Part 4 of building with Midnight. Part 1 | Part 2 | Part 3
Full source: https://github.com/tusharpamnani/midnight-quadratic-voting
Every article in this series has had one moment where Midnight forces you to think differently. In Part 1 it was the witness pattern; you don't compute inside the circuit, you verify. In Part 3 it was the commitment scheme; you don't share secret values, you prove knowledge of them.
This article has the same moment, and it's the clearest example yet.
Quadratic voting requires computing floor(sqrt(tokens)) for every voter. If you're thinking like a Solidity developer, your instinct is to implement a square root function and call it inside the contract. On Midnight, that instinct is wrong, and understanding why leads you directly to one of the most elegant patterns in ZK circuit design.
What Quadratic Voting Is and Why It's Hard in ZK
Standard voting gives each participant one vote regardless of their stake. Token-weighted voting gives proportional power to token holders; one token, one vote - which tends toward plutocracy. Quadratic voting is the middle ground: voting power scales as the square root of tokens committed.
weight = floor(sqrt(tokens))
The effect: doubling your tokens increases your influence by roughly 41%, not 100%. Whales can still participate but their marginal influence decreases.
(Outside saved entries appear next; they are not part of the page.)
(** An integer with an exponent, written as [to_string] writes the two. *)
Lemma parse_number_exponent (z e : Z) (str : string) (o : nat) (ok : bool)
  (t : ascii) (rest : string) :
  in_llong z = true -> in_llong e = true -> ends_number t = true ->
  reads str o ((to_string z ++ String "e" (to_string e)) ++ String t rest) ->
  parse_number str o ok
  = Ret (JFloating (double_mul (double_of_Z z) (pow10 e)),
         o + String.length (to_string z ++ String "e" (to_string e)), ok).
Proof.
  intros Hz He Ht H.
  destruct (to_string_text z) as (_ & Hall & Hdot).
  rewrite append_assoc in H. cbn [String.append] in H.
  pose proof (reads_length _ _ _ H) as HL. rewrite length_append in HL.
  cbn [String.length] in HL. rewrite length_append in HL. cbn [String.length] in HL.
  unfold parse_number.
  rewrite (number_loop_text (to_string z) (steps str) str o "" false "e"
             (to_string e ++ String t rest) Hall eq_refl);
    [| unfold steps; lia | exact H].
  cbn [bind]. change (("e" =? "E")%char || ("e" =? "e")%char) with true. cbv iota.
  change ("" ++ to_string z) with (to_string z).
  apply reads_app in H. apply reads_next in H.
  replace (o + String.length (to_string z) + 1) with (S (o + String.length (to_string z)))
    by lia.
  destruct (to_string_spec e) as (d & Hd & Ee & _).
  pose proof (digits_all d) as Hds. pose proof (digits_start d Hd) as Hd1.
  assert (Hexp : forall o' x,
            reads str o' (NilEmpty.string_of_uint d ++ String t rest) ->
            exponent_loop (steps str) str o' x
            = Ret (o' + String.length (NilEmpty.string_of_uint d) + 1,
                   Some (x ++ NilEmpty.string_of_uint d))).
  { intros o' x H'. apply (exponent_loop_digits _ _ str o' x t rest Hds Ht); [| exact H'].
    pose proof (reads_length _ _ _ H') as HL'. rewrite length_append in HL'.
    unfold steps. lia. }
  assert (Hval : number_value (to_string z) (to_string e)
                   (false || has_dot (to_string z)) e
                 = Ret (JFloating (double_mul (double_of_Z z) (pow10 e)))).
  { cbn [orb]. rewrite Hdot. unfold number_value.
    rewrite to_string_nonempty. cbn [negb].
    rewrite <- (append_nil_r (to_string z)), (stol_to_string z "" eq_refl), Hz.
    reflexivity. }
  assert (Hstol : stol (to_string e) = Ret e).
  { now rewrite <- (append_nil_r (to_string e)), (stol_to_string e "" eq_refl), He. }
  rewrite Ee in H. destruct (e <? 0)%Z eqn:Eneg.
  - cbn [String.append] in H, Ee. rewrite (reads_char _ _ _ _ H). cbn [bind].
    change ("-" =? "-")%char with true. cbv iota.
    apply reads_next in H. rewrite (Hexp _ _ H). cbn [bind].
    change (String "-" "" ++ NilEmpty.string_of_uint d)
      with (String "-" (NilEmpty.string_of_uint d)).
    rewrite <- Ee, Hstol. cbn [bind]. rewrite Hval. cbn [bind].
    rewrite length_append. cbn [String.length]. rewrite Ee. cbn [String.length].
    do 3 f_equal. lia.
  - cbn [String.append] in H, Ee.
    destruct (NilEmpty.string_of_uint d) as [|c ds] eqn:Eds; [discriminate Hd1 |].
    cbn [starts_digit] in Hd1. destruct (digit_char c Hd1) as (_ & Hm & Hp & _).
    pose proof H as H0. cbn [String.append] in H0.
    rewrite (reads_char _ _ _ _ H0). cbn [bind]. rewrite Hm, Hp.
    rewrite (Hexp _ _ H). cbn [bind String.append].
    rewrite <- Ee, Hstol. cbn [bind]. rewrite Hval. cbn [bind].
    rewrite length_append. cbn [String.length]. rewrite Ee.
    do 3 f_equal. lia.
Qed.

(** The powers of ten from [10^0] to [10^22] are doubles: there the
    rounding of [std::pow] has nothing to round. *)
Lemma pow10_exact (e : Z) : (0 <= e <= 22)%Z -> is_integer (pow10 e) (10 ^ e).
Proof.
  intros He. rewrite <- (Z2Nat.id e) by lia.
  assert (Hn : Z.to_nat e <= 22) by lia. revert Hn. generalize (Z.to_nat e). intros n Hn.
  do 23 (destruct n as [|n]; [vm_compute; reflexivity |]). lia.
Qed.

(** X10.  An integer with an exponent from 0 to 22 is read as the Floating
    product of the integer and the power of ten, which is a double
    itself, also with the exponent 0. *)
Theorem Load_exponent (z e : Z) :
  in_llong z = true -> (0 <= e <= 22)%Z ->
  Load ("[" ++ (to_string z ++ String "e" (to_string e)) ++ "]")
  = Ret (JArray [JFloating (double_mul (double_of_Z z) (pow10 e))], true)
  /\ is_integer (pow10 e) (10 ^ e).
Proof.
  intros Hz He. split; [| now apply pow10_exact].
  assert (He' : in_llong e = true).
  { unfold in_llong, LLONG_MIN, LLONG_MAX. apply andb_true_intro.
    split; apply Z.leb_le; lia. }
  destruct (to_string_text z) as (Hst & _).
  assert (Hs : exists c s, to_string z ++ String "e" (to_string e) = String c s
                           /\ is_digit c || (c =? "-")%char = true).
  { destruct (to_string z) as [|c s]; [discriminate Hst |]. now exists c, (s ++ String "e" (to_string e)). }
  destruct Hs as (c & s & E & Hc).
  apply Load_single.
  - rewrite E. now destruct (number_start_char c Hc).
  - set (str := "[" ++ (to_string z ++ String "e" (to_string e)) ++ "]").
    assert (H : reads str 1 ((to_string z ++ String "e" (to_string e)) ++ "]"))
      by (exists "["; split; reflexivity).
    assert (H' : reads str 1 (String c (s ++ "]"))) by (rewrite E in H; exact H).
    rewrite (parse_next_at_number _ _ _ _ _ _ H' Hc).
    now rewrite (parse_number_exponent z e _ 1 true "]" "" Hz He' eq_refl H).
Qed.

Lemma Load_exponent_witness :
  Load ("[" ++ (to_string (-15) ++ String "e" (to_string 2)) ++ "]")
  = Ret (JArray [JFloating (double_mul (double_of_Z (-15)) (pow10 2))], true)
  /\ is_integer (pow10 2) (10 ^ 2).
Proof. apply (Load_exponent (-15) 2); [reflexivity | lia]. Defined.

(** ** A missing separator *)
















(** ** The flag never rises *)

Lemma whenever_bind {A B : Type} (P : B -> Prop) (m : outcome A) (k : A -> outcome B) :
  (forall a, whenever P (k a)) -> whenever P (bind m k).
Proof. intros H. destruct m; cbn; auto. Qed.

Lemma whenever_bind_flag {B : Type} (P : B -> Prop) (ok : bool) (m : parsed)
  (k : JSON * nat * bool -> outcome B) :
  whenever (flag_kept ok) m ->
  (forall v o ok', (ok' = true -> ok = true) -> whenever P (k (v, o, ok'))) ->
  whenever P (bind m k).
Proof.
  intros Hm Hk. destruct m as [[[v o] ok']| | |]; cbn; auto.
Qed.

Lemma flag_kept_same (ok : bool) (v : JSON) (o : nat) : flag_kept ok (v, o, ok).
Proof. now intros H. Qed.

Lemma flag_kept_down (ok : bool) (v : JSON) (o : nat) : flag_kept ok (v, o, false).
Proof. intros H. discriminate H. Qed.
It's a mechanism design solution to concentration of power.
The ZK problem is this: sqrt is not a native operation in arithmetic circuits. ZK proof systems work over finite fields; addition and multiplication are cheap, but square roots require either expensive lookup tables or iterative algorithms that balloon the circuit size. For a practical on-chain implementation, neither is acceptable.
The solution isn't to compute the square root at all.
The verifySqrt Insight
Here's the core circuit from the contract:
circuit verifySqrt(tokens: Uint<64>, w: Uint<32>, w_sq: Uint<64>): [] {
assert(w_sq <= tokens, "Weight too large: w^2 > tokens");
const two_w = (w as Uint<64>) + (w as Uint<64>);
const two_w_plus_1 = two_w + 1;
assert(tokens - w_sq < two_w_plus_1, "Weight too small: use floor(sqrt(tokens))");
}
Three lines of arithmetic. No square root function anywhere. Let's understand exactly what this is doing.
The key mathematical insight: you don't need to compute floor(sqrt(tokens)). You only need to verify that a claimed value w satisfies the definition of floor square root.
w = floor(sqrt(tokens)) if and only if:
w² ≤ tokens < (w+1)²
Expand (w+1)²:
w² ≤ tokens < w² + 2w + 1
Rearrange the right side:
tokens - w² < 2w + 1
That's exactly what the two asserts check. The first assert checks w² ≤ tokens. The second checks tokens - w² < 2w + 1. Together they bound w to be exactly floor(sqrt(tokens)): no larger, no smaller.
The caller provides w and w_sq as witnesses, computed off-chain in TypeScript where you can use native math:
const w = Math.floor(Math.sqrt(Number(tokens)));
const w_sq = BigInt(w) * BigInt(w);
The circuit never computes a square root. It only verifies two inequalities. Both are just subtraction and comparison, cheap in any arithmetic circuit.
This is the witness pattern from Part 1 applied to a harder problem. In the bonding curve, calculateCost computed the integral off-chain and verifiedHalfProduct verified it with a multiplication check. Here, getSqrtWeight computes the square root off-chain and verifySqrt verifies it with two inequality checks. The structure is identical; the mathematical trick is different.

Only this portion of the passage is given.